Action item:
Show, from the entries below, every line in which "leaves" appears.

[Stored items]

•••••

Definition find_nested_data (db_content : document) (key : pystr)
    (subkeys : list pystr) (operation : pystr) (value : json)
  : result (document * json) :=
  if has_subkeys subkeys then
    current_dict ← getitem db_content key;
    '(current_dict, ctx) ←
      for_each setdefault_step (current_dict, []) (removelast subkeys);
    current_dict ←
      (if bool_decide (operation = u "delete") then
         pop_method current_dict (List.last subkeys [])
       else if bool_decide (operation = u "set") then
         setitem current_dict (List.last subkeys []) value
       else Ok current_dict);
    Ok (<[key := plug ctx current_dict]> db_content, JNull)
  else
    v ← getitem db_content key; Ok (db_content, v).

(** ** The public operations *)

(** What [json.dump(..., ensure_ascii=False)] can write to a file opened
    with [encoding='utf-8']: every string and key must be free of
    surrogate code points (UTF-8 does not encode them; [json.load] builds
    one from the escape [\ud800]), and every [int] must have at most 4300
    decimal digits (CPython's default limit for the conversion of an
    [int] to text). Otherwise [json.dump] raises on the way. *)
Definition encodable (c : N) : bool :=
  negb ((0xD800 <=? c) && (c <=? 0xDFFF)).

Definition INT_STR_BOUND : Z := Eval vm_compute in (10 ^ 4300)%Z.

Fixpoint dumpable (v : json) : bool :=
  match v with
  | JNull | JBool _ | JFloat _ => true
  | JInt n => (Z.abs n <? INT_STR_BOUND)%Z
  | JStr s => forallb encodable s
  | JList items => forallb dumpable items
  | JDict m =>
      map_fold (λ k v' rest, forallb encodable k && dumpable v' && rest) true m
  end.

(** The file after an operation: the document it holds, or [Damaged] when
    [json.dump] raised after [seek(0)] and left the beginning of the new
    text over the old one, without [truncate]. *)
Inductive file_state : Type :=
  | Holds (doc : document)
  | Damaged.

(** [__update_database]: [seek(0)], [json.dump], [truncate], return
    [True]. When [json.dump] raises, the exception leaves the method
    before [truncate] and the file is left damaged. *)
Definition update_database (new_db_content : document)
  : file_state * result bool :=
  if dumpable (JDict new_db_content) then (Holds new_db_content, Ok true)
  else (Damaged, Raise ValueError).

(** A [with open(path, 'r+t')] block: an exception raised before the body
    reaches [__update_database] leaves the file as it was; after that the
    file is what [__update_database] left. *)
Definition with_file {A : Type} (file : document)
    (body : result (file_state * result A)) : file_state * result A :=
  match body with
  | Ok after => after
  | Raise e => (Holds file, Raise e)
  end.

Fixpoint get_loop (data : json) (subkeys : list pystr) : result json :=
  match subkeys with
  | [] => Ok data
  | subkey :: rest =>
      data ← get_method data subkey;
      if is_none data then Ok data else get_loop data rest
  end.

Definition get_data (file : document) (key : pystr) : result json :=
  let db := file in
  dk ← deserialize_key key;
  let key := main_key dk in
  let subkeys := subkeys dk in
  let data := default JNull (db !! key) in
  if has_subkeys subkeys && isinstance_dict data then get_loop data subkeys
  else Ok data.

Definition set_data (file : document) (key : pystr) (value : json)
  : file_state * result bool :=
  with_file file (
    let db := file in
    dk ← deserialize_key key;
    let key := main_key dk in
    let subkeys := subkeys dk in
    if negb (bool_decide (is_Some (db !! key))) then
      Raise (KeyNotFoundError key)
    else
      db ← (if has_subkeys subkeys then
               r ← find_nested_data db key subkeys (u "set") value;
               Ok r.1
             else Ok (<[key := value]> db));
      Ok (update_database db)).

•••••

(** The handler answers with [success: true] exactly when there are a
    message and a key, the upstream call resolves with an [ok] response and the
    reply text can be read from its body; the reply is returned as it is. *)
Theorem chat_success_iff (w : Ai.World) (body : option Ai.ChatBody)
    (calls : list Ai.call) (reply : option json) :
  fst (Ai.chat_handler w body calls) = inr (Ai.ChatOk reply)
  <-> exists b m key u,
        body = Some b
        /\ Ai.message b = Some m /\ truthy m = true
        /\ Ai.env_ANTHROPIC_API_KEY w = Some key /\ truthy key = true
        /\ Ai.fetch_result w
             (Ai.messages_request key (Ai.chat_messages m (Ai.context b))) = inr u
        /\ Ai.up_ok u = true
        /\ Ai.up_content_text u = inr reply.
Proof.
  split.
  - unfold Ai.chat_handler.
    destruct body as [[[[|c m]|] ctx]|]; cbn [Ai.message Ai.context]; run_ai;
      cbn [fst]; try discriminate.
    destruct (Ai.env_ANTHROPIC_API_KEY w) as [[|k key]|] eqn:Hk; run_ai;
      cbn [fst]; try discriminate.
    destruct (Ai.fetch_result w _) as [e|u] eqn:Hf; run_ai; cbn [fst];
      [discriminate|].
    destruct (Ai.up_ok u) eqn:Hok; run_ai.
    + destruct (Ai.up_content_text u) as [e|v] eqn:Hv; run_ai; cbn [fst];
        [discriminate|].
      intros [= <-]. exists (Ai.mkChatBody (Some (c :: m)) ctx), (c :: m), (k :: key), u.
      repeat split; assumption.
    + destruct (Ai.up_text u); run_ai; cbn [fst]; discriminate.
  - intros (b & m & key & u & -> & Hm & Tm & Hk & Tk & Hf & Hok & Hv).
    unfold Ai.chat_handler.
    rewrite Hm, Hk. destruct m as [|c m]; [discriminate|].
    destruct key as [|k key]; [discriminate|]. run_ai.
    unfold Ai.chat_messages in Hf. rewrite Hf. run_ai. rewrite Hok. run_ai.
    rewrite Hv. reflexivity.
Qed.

•••••

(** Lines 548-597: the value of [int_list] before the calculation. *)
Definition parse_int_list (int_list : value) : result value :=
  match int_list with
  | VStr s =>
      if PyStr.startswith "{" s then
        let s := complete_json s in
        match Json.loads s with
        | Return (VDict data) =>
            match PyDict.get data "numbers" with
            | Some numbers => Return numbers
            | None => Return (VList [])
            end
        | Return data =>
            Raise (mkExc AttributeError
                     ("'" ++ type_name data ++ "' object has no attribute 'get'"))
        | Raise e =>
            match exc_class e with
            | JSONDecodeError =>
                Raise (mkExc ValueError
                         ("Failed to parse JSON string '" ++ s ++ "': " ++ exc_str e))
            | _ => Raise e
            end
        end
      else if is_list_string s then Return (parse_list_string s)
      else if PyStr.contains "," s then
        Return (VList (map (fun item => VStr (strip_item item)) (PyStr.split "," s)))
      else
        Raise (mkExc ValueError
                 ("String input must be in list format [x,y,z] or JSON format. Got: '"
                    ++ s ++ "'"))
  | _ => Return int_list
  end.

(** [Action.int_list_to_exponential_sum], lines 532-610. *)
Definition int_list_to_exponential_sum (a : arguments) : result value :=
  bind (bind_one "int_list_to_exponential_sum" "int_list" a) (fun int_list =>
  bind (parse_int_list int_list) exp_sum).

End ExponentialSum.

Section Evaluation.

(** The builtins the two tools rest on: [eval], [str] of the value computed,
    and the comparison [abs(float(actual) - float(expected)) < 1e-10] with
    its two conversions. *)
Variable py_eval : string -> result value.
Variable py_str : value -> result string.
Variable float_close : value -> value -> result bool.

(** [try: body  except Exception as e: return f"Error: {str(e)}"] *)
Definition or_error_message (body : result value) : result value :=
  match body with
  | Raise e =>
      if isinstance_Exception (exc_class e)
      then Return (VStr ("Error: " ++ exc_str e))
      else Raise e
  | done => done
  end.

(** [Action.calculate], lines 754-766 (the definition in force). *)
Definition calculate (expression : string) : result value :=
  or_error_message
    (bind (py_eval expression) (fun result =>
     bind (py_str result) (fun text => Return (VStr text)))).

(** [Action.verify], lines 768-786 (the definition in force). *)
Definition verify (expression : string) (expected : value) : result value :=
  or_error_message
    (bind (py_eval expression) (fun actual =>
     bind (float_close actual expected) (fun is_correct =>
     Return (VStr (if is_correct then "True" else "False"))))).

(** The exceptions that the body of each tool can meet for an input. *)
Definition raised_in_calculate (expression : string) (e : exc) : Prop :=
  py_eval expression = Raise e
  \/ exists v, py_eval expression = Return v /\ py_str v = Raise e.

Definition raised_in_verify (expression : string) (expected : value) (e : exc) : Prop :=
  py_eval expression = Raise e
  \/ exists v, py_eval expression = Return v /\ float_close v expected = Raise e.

•••••

Output of the task:
    [True]. When [json.dump] raises, the exception leaves the method
    reaches [__update_database] leaves the file as it was; after that the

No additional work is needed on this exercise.